■ PROVIDED MATERIAL:
Lemma layers_frame s s' : view s = view s' → layers_ok s → layers_ok s'.
Proof.
  unfold view. intros [= Hm Hn Hc _] [? ? ? ?]. split; rewrite <- ?Hm, <- ?Hn, <- ?Hc; eauto.
Qed.
Lemma handlers_frame s s' : view s = view s' → handlers_ok s → handlers_ok s'.
Proof.
  unfold view. intros [= Hm Hn Hc Ho] [? ? ? ?].
  split; rewrite <- ?Hm, <- ?Hn, <- ?Hc; eauto.
Qed.
Lemma popups_frame s s' : view s = view s' → popups_ok s → popups_ok s'.
Proof.
  intros Hv [Hc ? ?]. pose proof (handlers_frame s s' Hv Hc). revert Hv. unfold view.
  intros [= Hm Hn Hcs Ho]. split; rewrite <- ?Hm, <- ?Hn, <- ?Hcs, <- ?Ho; eauto.
Qed.
Lemma tracked_frame s s' : view s = view s' → tracked s → tracked s'.
Proof. intros Hv [? ?]. split; [by eapply layers_frame|by eapply popups_frame]. Qed.
Lemma wf_frame s s' : view s = view s' → wf s → wf s'.
Proof.
  intros Hv [? Hg]. split; [by eapply tracked_frame|]. unfold view in Hv. injection Hv as Hm _ Hc _.
  unfold ghostless. by rewrite <- Hm, <- Hc.
Qed.

(** The invariant does not depend on calls that concern layers only. *)
Lemma layers_calls s cs : layers_ok s → layers_ok (set_calls cs s).
Proof. intros [? ? ? ?]. split; simpl; eauto. Qed.

(** Every layer of an aircraft is on the map. *)
Definition synced s : Prop :=
  ∀ k e l, aircraft_markers s !! k = Some e → owns e l → on_map (calls s) l = true.

Lemma on_map_update e icao v cur cs l :
  on_map (cs ++ update_marker ToString local_time e icao v cur) l = on_map cs l.
Proof. by rewrite on_map_app. Qed.

Lemma layers_create k cur a content path s :
  inherited k = false → aircraft_markers s !! k = None → layers_ok s →
  layers_ok (create k cur a content path s).
Proof.
  intros Hi E [Hk Hf Ht Hd]. unfold create. set (n := next_layer s) in *. cbv zeta.
  split; simpl.
  - intros k' e [[<- <-]|[? ?]]%lookup_insert_Some; eauto.
  - intros k' e l [[<- <-]|[? He]]%lookup_insert_Some; [intros [-> | ->]; simpl; lia|].
    intros Hl. specialize (Hf k' e l He Hl). lia.
  - intros k' e [[<- <-]|[? ?]]%lookup_insert_Some; [simpl; lia|eauto].
  - intros k1 k' e e' l [[<- <-]|[? He]]%lookup_insert_Some [[<- <-]|[? He']]%lookup_insert_Some Hl Hl';
      [done|..|by eapply Hd].
    + specialize (Hf k' e' l He' Hl'). destruct Hl as [-> | ->]; simpl in Hf; lia.
    + specialize (Hf k1 e l He Hl). destruct Hl' as [-> | ->]; simpl in Hf; lia.
Qed.

Lemma ghostless_create k cur a content path s :
  aircraft_markers s !! k = None → ghostless s → ghostless (create k cur a content path s).
Proof.
  intros E Hg l. unfold create. set (n := next_layer s) in *. cbv zeta. simpl.
  rewrite on_map_app. cbn [foldl group_effect].
  destruct (Nat.eqb_spec (S n) l) as [<-|?]; [intros _|].
  { exists k, (Entry n (S n)). rewrite lookup_insert_eq. split; [done|by right]. }
  destruct (Nat.eqb_spec n l) as [<-|?]; [intros _|].
  { exists k, (Entry n (S n)). rewrite lookup_insert_eq. split; [done|by left]. }
  cbn [orb]. intros (k' & e & He & Hl)%Hg. exists k', e. split; [|done].
  rewrite lookup_insert_ne; [done|]. congruence.
Qed.

Lemma synced_step e s : synced s → synced (step e s).
Proof.
  destruct e as [icao v]. simpl. intros Hs. destruct (list.last (pos_arr v)) as [cur|]; [|done].
  destruct (aircraft_markers s !! icao) as [e|] eqn:E; intros k e' l; simpl.
  - rewrite on_map_update. apply Hs.
  - rewrite on_map_app. cbn [foldl group_effect].
    intros [[<- <-]|[? He]]%lookup_insert_Some Hl.
    + destruct Hl as [-> | ->]; simpl; rewrite Nat.eqb_refl; by rewrite ?orb_true_r.
    + rewrite (Hs _ _ _ He Hl). by rewrite !orb_true_r.
Qed.

(** Two aircraft share no layer. *)
Lemma owns_ne s k k' e e' l l' :
  layers_ok s → k ≠ k' → aircraft_markers s !! k = Some e → aircraft_markers s !! k' = Some e' →
  owns e l → owns e' l' → l ≠ l'.
Proof.
  intros Hw Hne He He' Hl Hl' <-. apply Hne. exact (wf_distinct _ Hw k k' e e' l He He' Hl Hl').
Qed.

Lemma shown_style_app cs1 cs2 l :
  shown_style (cs1 ++ cs2) l = foldl (λ p c, set_style c l p) (shown_style cs1 l) cs2.
Proof. unfold shown_style, last_set. by rewrite foldl_app. Qed.

Lemma shown_style_restyle n e b cs l :
  shown_style (cs ++ restyle n e b) l =
  if (pathline e =? l)%nat && negb (n =? 0)%nat then Some b else shown_style cs l.
Proof.
  rewrite shown_style_app. generalize (shown_style cs l) as p.
  induction n as [|n IH]; intros p; [by rewrite andb_false_r|]. simpl. rewrite IH.
  by destruct (pathline e =? l)%nat, (n =? 0)%nat.
Qed.

(** The layers of aircraft are not the next ones. *)
Lemma owned_lt s k e :
  layers_ok s → aircraft_markers s !! k = Some e →
  (marker e < next_layer s)%nat ∧ (pathline e < next_layer s)%nat.
Proof. intros Hw He. split; eapply (wf_fresh _ Hw); eauto; by (left + right). Qed.

(** A new marker with its popup, which may become an aircraft's. *)
Lemma handlers_marker k cur a content cs s :
  (∀ l, popup_handlers cs l = []) → (∀ l, has_popup cs l = false) →
  layers_ok s → handlers_ok s →
  let n := next_layer s in
  let cs' := calls s ++ [NewMarker n cur a; BindPopup n content; OnPopup n k; AddTo n] ++ cs in
  (∀ m, (n < m)%nat → handlers_ok (set_next m (set_calls cs' s))) ∧
  popup_handlers cs' n = [k] ∧ has_popup cs' (S n) = false.
Proof.
  intros Hcs1 Hcs2 Hw [Hh Hd Hl Hu] n cs'.
  pose proof (λ k e, owned_lt s k e Hw) as Hlt. fold n in Hlt.
  destruct (Hu n ltac:(subst n; lia)) as [Hun1 Hun2].
  destruct (Hu (S n) ltac:(subst n; lia)) as [Hus1 Hus2].
  assert (Hph : ∀ l, popup_handlers cs' l = popup_handlers (calls s) l ++ (if (n =? l)%nat then [k] else [])).
  { intros l. subst cs'. rewrite !popup_handlers_app, Hcs1, app_nil_r. f_equal. simpl. by destruct (n =? l)%nat. }
  assert (Hhp : ∀ l, has_popup cs' l = has_popup (calls s) l || (n =? l)%nat).
  { intros l. subst cs'. rewrite !has_popup_app, Hcs2, orb_false_r. f_equal. simpl. by rewrite orb_false_r. }
  split; [intros m Hm|].
  - split; simpl; intros *; rewrite ?Hph, ?Hhp.
    + intros He. destruct (Hlt k0 e He). destruct (Nat.eqb_spec n (marker e)); [lia|].
      rewrite app_nil_r. by apply Hh.
    + intros He [Hn _]%app_eq_nil. by eapply Hd.
    + intros He. destruct (Hlt k0 e He). destruct (Nat.eqb_spec n (pathline e)); [lia|].
      rewrite orb_false_r. by eapply Hl.
    + intros Hle. destruct (Hu l ltac:(subst n; lia)) as [-> ->]. by destruct (Nat.eqb_spec n l); [lia|].
  - rewrite Hph, Hhp, Hun1, Hus2, Nat.eqb_refl. by destruct (Nat.eqb_spec n (S n)); [lia|].
Qed.

Lemma handlers_create k cur a content path s :
  layers_ok s → handlers_ok s → handlers_ok (create k cur a content path s).
Proof.
  intros Hw Hp. unfold create. set (n := next_layer s). cbv zeta.
  destruct (handlers_marker k cur a content [NewPolyline (S n) path; AddTo (S n)] s
    (λ _, eq_refl) (λ _, eq_refl) Hw Hp) as (H1 & Hph & Hhp).
  destruct (H1 (S (S n)) ltac:(fold n; lia)) as [Hh Hd Hl Hu].
  fold n in Hh, Hd, Hl, Hu, Hph, Hhp. simpl in *. split; simpl; try done.
  - intros k' e [[<- <-]|[Hne He]]%lookup_insert_Some; [|by apply Hh].
    refine (eq_ind_r (Forall _) _ Hph). by repeat constructor.
  - intros k' e [[<- <-]|[Hne He]]%lookup_insert_Some; [|by eapply Hd].
    intros Hn. pose proof (eq_trans (eq_sym Hph) Hn). done.
  - intros k' e [[<- <-]|[Hne He]]%lookup_insert_Some; [|by eapply Hl]. exact Hhp.
Qed.

Lemma popups_create k cur a content path s :
  aircraft_markers s !! k = None → layers_ok s → popups_ok s →
  popups_ok (create k cur a content path s).
Proof.
  intros E Hw Hp. pose proof (handlers_create k cur a content path s Hw Hp) as Hc.
  pose proof (λ k e, owned_lt s k e Hw) as Hlt. destruct Hp as [_ Hpo Hs].
  unfold create in *. set (n := next_layer s) in *. cbv zeta in *. split; simpl; [done|..].
  - intros l Hl'. destruct (Hpo l Hl') as (k' & e & He & <-). exists k', e.
    split; [|done]. rewrite lookup_insert_ne; [done|]. congruence.
  - intros k' e [[<- <-]|[Hne He]]%lookup_insert_Some; rewrite shown_style_app; simpl.
    + rewrite Nat.eqb_refl, bool_decide_false; [done|]. intros Hx.
      destruct (Hpo _ Hx) as (k' & e & He & Hm). destruct (Hlt k' e He). lia.
    + destruct (Hlt k' e He). destruct (Nat.eqb_spec (S n) (pathline e)); [lia|]. by eapply Hs.
Qed.

(** Calls that concern neither popups nor styles. *)
Definition quiet (c : call) : Prop :=
  (∀ l, popup_handlers [c] l = []) ∧ (∀ l, has_popup [c] l = false) ∧ (∀ l p, set_style c l p = p).

Lemma handlers_quiet s c : quiet c → handlers_ok s → handlers_ok (set_calls (calls s ++ [c]) s).
Proof.
  intros (Hq1 & Hq2 & _) [Hh Hd Hl Hu]. split; simpl; intros *;
    rewrite ?popup_handlers_app, ?has_popup_app, ?Hq1, ?Hq2, ?app_nil_r, ?orb_false_r; eauto.
Qed.

Lemma popups_quiet s c : quiet c → popups_ok s → popups_ok (set_calls (calls s ++ [c]) s).
Proof.
  intros Hq [Hc Hpo Hs]. split; simpl; intros; [by apply handlers_quiet|by apply Hpo|].
  destruct Hq as (_ & _ & Hq). rewrite shown_style_app. simpl. rewrite Hq. by eapply Hs.
Qed.

Lemma quiet_remove l : quiet (RemoveLayer l).
Proof. done. Qed.
Lemma quiet_clear : quiet ClearLayers.
Proof. done. Qed.
Lemma quiet_fly b : quiet (FlyToBounds b).
Proof. done. Qed.

(** The calls by which an aircraft that has its layers is updated: they put no layer on the
    map and take none off, and the handlers they add are the aircraft's. *)
Definition gentle (k : string) (e : entry) (c : call) : Prop :=
  (quiet c ∨ c = OnPopup (marker e) k) ∧ ∀ l b, group_effect c l b = b.

Lemma handlers_on k e s :
  layers_ok s → handlers_ok s → aircraft_markers s !! k = Some e →
  handlers_ok (set_calls (calls s ++ [OnPopup (marker e) k]) s).
Proof.
  intros Hw [Hh Hd Hl Hu] E. destruct (owned_lt s k e Hw E) as [Hlt _].
  split; simpl.
  - intros k' e' He. rewrite popup_handlers_app. apply Forall_app. split; [by apply Hh|]. simpl.
    destruct (Nat.eqb_spec (marker e) (marker e')) as [Heq|]; [|constructor].
    repeat constructor. eapply (wf_distinct _ Hw _ _ e e' (marker e)); eauto; [by left|].
    rewrite Heq. by left.
  - intros k' e' He Hn. rewrite popup_handlers_app in Hn. apply app_eq_nil in Hn as [Hn _].
    by eapply Hd.
  - intros k' e' He. rewrite has_popup_app. simpl. rewrite orb_false_r. by eapply Hl.
  - intros l Hle. destruct (Hu l Hle) as [Hu1 Hu2]. rewrite popup_handlers_app, has_popup_app.
    rewrite Hu1, Hu2. simpl. by destruct (Nat.eqb_spec (marker e) l); [lia|].
Qed.

Lemma popups_on k e s :
  layers_ok s → popups_ok s → aircraft_markers s !! k = Some e →
  popups_ok (set_calls (calls s ++ [OnPopup (marker e) k]) s).
Proof.
  intros Hw [Hc Hpo Hs] E. split; simpl; [by apply handlers_on|done|].
  intros k' e' He. rewrite shown_style_app. simpl. by eapply Hs.
Qed.

Lemma handlers_gentles k e cs s :
  Forall (gentle k e) cs → aircraft_markers s !! k = Some e → layers_ok s → handlers_ok s →
  handlers_ok (set_calls (calls s ++ cs) s).
Proof.
  intros Hcs. revert s. induction Hcs as [|c cs [Hc _] _ IH]; intros s E Hw Hp.
  - rewrite app_nil_r. by apply (handlers_frame s).
  - assert (Hp1 : handlers_ok (set_calls (calls s ++ [c]) s))
      by (destruct Hc as [Hc| ->]; [by apply handlers_quiet|by apply handlers_on]).
    specialize (IH (set_calls (calls s ++ [c]) s) E (layers_calls s _ Hw) Hp1).
    simpl in IH. by rewrite <- (assoc_L (++)) in IH.
Qed.

Lemma tracked_gentles k e cs s :
  Forall (gentle k e) cs → aircraft_markers s !! k = Some e → tracked s →
  tracked (set_calls (calls s ++ cs) s).
Proof.
  intros Hcs. revert s. induction Hcs as [|c cs [Hc _] _ IH]; intros s E Ht.
  - rewrite app_nil_r. by apply (tracked_frame s).
  - assert (Ht1 : tracked (set_calls (calls s ++ [c]) s)).
    { destruct Ht as [Hw Hp]. split; [by apply layers_calls|].
      destruct Hc as [Hc| ->]; [by apply popups_quiet|by apply popups_on]. }
    specialize (IH (set_calls (calls s ++ [c]) s) E Ht1). simpl in IH. by rewrite <- (assoc_L (++)) in IH.
Qed.

Lemma ghostless_gentles k e cs s :
  Forall (gentle k e) cs → aircraft_markers s !! k = Some e → ghostless s →
  ghostless (set_calls (calls s ++ cs) s).
Proof.
  intros Hcs E Hg l. simpl. rewrite on_map_app.
  assert (Hb : ∀ b, foldl (λ b c, group_effect c l b) b cs = b).
  { induction Hcs as [|c cs [_ Hc] _ IH]; intros b; [done|]. simpl. by rewrite Hc. }
  rewrite Hb. apply Hg.
Qed.

Lemma update_gentle e k v cur :
  Forall (gentle k e) (update_marker ToString local_time e k v cur).
Proof. repeat constructor; by (left + right). Qed.

Lemma tracked_create k cur a content path s :
  inherited k = false → aircraft_markers s !! k = None → tracked s →
  tracked (create k cur a content path s).
Proof. intros Hi E [Hw Hp]. split; [by apply layers_create|by apply popups_create]. Qed.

■ INSTRUCTIONS TO FOLLOW:
Please find every line in the records above that holds the word "inherited" and copy it.

■ RESULT OF THIS TASK:
  inherited k = false → aircraft_markers s !! k = None → layers_ok s →
  inherited k = false → aircraft_markers s !! k = None → tracked s →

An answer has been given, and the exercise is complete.